● **What is needed**: Start at the first line of the material below and retype each line through the one containing "unswizzled ← unswizzle_box", exactly.

● **Entries supplied**:
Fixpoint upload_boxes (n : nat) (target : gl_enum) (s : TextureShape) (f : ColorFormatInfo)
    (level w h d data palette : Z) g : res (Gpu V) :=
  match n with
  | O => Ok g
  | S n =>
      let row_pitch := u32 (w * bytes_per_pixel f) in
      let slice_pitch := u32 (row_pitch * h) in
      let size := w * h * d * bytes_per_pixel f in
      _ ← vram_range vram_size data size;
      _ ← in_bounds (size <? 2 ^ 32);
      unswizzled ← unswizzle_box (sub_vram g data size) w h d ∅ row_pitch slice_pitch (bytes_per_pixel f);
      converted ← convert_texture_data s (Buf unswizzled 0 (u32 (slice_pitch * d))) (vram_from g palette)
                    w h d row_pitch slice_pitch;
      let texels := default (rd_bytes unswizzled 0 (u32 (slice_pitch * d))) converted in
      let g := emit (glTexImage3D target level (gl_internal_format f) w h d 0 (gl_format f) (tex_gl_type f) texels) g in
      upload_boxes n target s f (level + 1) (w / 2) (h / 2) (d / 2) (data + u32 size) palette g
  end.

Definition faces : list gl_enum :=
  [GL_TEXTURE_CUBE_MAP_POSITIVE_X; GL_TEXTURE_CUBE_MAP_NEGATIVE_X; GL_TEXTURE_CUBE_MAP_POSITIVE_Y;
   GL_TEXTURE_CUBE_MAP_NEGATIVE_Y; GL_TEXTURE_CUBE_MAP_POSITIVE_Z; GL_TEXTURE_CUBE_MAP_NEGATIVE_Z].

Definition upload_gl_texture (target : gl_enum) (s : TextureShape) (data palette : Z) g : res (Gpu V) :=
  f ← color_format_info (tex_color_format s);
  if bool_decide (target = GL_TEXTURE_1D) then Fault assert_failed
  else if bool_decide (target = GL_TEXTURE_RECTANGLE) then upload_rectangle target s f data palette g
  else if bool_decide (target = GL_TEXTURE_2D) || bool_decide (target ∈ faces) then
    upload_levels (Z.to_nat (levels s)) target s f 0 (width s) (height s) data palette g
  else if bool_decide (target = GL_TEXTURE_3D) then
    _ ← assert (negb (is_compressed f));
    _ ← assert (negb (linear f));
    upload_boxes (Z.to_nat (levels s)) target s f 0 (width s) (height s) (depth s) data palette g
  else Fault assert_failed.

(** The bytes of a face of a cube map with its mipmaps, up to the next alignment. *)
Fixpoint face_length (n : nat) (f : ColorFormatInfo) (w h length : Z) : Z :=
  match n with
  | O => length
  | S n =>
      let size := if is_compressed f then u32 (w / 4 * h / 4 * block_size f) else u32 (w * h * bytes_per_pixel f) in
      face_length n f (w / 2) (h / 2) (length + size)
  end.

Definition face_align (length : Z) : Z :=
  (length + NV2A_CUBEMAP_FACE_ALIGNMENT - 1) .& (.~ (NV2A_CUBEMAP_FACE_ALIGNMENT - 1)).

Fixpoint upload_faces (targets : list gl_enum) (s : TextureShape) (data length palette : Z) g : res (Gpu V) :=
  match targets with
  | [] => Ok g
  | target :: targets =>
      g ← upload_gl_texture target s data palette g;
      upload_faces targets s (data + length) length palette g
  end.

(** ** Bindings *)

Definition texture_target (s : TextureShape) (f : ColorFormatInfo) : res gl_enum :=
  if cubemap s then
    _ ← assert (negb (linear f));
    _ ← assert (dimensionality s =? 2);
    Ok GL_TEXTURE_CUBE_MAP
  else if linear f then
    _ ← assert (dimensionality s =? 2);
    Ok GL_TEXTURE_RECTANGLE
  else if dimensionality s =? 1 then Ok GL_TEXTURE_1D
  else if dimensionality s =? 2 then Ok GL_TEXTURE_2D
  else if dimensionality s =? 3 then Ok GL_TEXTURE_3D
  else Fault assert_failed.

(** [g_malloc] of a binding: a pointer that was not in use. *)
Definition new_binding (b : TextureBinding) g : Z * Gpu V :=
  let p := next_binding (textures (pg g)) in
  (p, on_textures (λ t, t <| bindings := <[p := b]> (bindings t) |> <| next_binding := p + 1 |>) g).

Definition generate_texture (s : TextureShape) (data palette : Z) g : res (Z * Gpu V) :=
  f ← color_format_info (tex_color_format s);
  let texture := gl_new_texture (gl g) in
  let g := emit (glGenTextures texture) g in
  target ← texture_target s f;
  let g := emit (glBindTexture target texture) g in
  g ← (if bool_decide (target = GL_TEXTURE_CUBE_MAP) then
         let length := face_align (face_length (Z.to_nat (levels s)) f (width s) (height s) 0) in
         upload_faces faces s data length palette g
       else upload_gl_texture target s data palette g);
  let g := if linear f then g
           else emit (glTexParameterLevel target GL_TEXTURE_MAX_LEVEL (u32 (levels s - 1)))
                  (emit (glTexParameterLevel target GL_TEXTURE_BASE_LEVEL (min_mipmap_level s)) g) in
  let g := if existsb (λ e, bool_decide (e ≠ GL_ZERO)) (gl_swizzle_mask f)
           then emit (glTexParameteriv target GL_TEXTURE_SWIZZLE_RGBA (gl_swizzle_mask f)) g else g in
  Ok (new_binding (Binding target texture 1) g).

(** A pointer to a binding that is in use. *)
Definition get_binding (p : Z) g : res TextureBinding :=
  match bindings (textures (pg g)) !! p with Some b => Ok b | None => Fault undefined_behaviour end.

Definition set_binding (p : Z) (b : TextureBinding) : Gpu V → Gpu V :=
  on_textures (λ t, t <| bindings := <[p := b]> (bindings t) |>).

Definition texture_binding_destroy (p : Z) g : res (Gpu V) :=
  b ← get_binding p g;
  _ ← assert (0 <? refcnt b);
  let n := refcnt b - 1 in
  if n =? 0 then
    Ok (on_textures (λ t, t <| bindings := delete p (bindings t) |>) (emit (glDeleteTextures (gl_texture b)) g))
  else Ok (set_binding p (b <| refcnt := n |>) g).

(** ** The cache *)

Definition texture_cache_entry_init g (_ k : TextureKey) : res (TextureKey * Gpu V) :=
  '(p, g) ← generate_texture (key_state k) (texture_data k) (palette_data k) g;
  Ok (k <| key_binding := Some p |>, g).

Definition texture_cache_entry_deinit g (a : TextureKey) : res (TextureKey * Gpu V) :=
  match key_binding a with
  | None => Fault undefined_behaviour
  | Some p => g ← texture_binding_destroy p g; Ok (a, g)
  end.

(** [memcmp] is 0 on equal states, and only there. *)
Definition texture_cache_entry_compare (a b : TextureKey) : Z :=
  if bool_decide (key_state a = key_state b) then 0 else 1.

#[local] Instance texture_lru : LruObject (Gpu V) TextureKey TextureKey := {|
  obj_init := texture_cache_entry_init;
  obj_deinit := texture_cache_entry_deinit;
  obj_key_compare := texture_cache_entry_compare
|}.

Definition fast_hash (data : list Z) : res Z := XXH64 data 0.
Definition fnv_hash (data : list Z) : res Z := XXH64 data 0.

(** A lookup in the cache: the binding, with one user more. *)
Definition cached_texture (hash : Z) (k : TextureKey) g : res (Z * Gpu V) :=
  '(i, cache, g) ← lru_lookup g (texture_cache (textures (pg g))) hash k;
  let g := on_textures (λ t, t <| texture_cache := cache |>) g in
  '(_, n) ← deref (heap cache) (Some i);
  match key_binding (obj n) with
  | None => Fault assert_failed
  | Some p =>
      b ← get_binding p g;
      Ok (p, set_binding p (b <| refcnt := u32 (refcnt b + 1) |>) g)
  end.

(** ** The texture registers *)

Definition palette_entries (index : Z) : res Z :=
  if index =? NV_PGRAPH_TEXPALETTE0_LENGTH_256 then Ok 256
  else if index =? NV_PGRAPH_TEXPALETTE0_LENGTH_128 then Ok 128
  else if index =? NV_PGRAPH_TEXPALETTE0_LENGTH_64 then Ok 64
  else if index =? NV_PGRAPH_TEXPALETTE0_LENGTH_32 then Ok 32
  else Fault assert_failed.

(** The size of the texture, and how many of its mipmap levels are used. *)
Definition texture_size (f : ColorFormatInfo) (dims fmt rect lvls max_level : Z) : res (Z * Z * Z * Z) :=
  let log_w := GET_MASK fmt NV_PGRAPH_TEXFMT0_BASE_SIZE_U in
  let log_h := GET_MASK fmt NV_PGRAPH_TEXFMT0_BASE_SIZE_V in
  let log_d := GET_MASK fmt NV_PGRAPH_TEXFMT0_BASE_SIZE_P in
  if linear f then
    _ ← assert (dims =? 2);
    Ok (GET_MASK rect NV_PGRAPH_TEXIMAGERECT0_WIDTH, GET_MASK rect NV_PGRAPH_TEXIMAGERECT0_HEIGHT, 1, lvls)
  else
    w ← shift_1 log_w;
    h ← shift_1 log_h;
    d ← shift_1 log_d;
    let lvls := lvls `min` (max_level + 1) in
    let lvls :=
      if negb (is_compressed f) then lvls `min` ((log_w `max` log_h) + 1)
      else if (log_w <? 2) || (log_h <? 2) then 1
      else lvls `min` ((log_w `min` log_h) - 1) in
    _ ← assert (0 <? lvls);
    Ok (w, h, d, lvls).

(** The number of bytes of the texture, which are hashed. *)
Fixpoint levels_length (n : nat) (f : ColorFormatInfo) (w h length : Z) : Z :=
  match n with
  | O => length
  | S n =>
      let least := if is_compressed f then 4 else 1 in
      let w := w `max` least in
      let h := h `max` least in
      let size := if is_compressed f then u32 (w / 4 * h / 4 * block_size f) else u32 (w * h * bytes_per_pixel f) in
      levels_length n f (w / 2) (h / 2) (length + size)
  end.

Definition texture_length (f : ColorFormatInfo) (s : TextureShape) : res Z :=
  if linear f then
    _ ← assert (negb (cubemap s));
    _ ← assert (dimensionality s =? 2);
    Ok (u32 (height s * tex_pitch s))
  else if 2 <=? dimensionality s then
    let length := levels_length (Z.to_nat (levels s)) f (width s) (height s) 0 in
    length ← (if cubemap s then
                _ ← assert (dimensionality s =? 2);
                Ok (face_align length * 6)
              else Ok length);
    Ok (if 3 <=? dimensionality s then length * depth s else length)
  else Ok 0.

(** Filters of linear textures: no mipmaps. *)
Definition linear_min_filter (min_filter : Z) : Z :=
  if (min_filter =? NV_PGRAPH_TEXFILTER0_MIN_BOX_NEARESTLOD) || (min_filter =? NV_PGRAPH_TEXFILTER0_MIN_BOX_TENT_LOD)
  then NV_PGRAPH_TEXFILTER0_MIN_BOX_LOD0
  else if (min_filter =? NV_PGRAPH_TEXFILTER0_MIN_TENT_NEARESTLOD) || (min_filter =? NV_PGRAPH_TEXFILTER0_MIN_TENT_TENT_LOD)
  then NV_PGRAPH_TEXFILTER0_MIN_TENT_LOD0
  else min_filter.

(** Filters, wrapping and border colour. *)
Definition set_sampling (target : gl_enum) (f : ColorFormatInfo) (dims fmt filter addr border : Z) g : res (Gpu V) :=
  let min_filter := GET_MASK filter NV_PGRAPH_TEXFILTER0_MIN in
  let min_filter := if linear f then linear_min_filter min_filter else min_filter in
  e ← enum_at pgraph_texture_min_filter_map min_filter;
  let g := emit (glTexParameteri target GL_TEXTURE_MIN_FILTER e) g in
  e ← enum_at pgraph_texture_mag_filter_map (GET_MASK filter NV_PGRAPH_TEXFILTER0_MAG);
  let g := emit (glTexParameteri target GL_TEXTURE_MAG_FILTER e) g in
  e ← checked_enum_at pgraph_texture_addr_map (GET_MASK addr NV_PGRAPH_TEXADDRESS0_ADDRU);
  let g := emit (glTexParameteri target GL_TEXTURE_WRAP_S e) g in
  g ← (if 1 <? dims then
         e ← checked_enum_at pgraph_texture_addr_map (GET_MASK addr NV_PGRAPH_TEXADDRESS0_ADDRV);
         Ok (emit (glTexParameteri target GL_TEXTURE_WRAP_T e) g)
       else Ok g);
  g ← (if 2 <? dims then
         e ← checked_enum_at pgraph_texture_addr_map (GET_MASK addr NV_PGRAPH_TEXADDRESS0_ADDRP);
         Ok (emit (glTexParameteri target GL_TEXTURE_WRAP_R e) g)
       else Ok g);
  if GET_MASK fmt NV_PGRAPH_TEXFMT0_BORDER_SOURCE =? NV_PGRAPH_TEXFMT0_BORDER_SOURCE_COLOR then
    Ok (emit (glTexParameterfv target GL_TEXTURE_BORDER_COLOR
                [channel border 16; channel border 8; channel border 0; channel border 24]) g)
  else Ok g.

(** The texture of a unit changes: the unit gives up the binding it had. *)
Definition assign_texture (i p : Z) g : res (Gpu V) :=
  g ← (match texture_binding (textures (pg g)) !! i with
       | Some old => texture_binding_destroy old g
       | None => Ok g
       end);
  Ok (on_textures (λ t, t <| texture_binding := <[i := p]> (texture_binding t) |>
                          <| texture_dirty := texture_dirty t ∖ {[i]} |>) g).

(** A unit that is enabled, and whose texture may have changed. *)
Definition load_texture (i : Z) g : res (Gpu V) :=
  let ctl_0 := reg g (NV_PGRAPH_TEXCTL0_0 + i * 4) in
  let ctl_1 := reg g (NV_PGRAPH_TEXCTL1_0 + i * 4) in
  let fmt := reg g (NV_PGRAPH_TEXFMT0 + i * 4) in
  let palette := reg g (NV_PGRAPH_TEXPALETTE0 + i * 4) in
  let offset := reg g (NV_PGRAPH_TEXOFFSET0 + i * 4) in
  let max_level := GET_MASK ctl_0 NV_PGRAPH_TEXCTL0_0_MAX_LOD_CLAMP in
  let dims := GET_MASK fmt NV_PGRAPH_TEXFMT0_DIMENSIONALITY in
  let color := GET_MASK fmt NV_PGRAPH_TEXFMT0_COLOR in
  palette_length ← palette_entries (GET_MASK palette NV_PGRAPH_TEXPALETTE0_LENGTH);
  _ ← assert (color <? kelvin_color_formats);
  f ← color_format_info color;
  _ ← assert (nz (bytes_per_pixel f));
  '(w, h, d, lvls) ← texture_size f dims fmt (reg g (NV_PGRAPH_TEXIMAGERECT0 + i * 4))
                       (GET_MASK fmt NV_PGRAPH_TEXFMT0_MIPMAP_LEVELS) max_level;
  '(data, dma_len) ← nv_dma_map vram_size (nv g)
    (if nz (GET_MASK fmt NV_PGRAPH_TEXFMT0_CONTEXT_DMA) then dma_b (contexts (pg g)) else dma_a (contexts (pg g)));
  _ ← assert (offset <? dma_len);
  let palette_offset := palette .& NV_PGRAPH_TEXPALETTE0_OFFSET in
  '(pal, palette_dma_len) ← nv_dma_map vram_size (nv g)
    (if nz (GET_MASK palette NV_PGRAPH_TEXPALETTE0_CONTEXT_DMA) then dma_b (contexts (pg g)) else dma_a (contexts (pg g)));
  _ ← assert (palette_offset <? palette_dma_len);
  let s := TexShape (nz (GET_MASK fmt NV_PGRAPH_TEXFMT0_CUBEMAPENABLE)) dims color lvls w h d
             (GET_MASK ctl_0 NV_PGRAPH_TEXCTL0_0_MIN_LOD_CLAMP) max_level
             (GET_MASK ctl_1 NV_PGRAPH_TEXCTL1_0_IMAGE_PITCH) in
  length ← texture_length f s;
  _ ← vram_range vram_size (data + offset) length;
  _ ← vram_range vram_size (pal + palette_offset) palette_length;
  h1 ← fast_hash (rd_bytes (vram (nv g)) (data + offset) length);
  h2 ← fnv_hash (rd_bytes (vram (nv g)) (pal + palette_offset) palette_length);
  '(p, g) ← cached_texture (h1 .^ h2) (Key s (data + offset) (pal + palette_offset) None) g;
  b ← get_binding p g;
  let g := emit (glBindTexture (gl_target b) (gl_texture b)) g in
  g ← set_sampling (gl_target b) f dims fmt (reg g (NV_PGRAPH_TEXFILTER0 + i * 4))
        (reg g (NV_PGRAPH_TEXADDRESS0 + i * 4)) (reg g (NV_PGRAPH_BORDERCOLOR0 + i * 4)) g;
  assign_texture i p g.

● **Answer**:
Fixpoint upload_boxes (n : nat) (target : gl_enum) (s : TextureShape) (f : ColorFormatInfo)
    (level w h d data palette : Z) g : res (Gpu V) :=
  match n with
  | O => Ok g
  | S n =>
      let row_pitch := u32 (w * bytes_per_pixel f) in
      let slice_pitch := u32 (row_pitch * h) in
      let size := w * h * d * bytes_per_pixel f in
      _ ← vram_range vram_size data size;
      _ ← in_bounds (size <? 2 ^ 32);
      unswizzled ← unswizzle_box (sub_vram g data size) w h d ∅ row_pitch slice_pitch (bytes_per_pixel f);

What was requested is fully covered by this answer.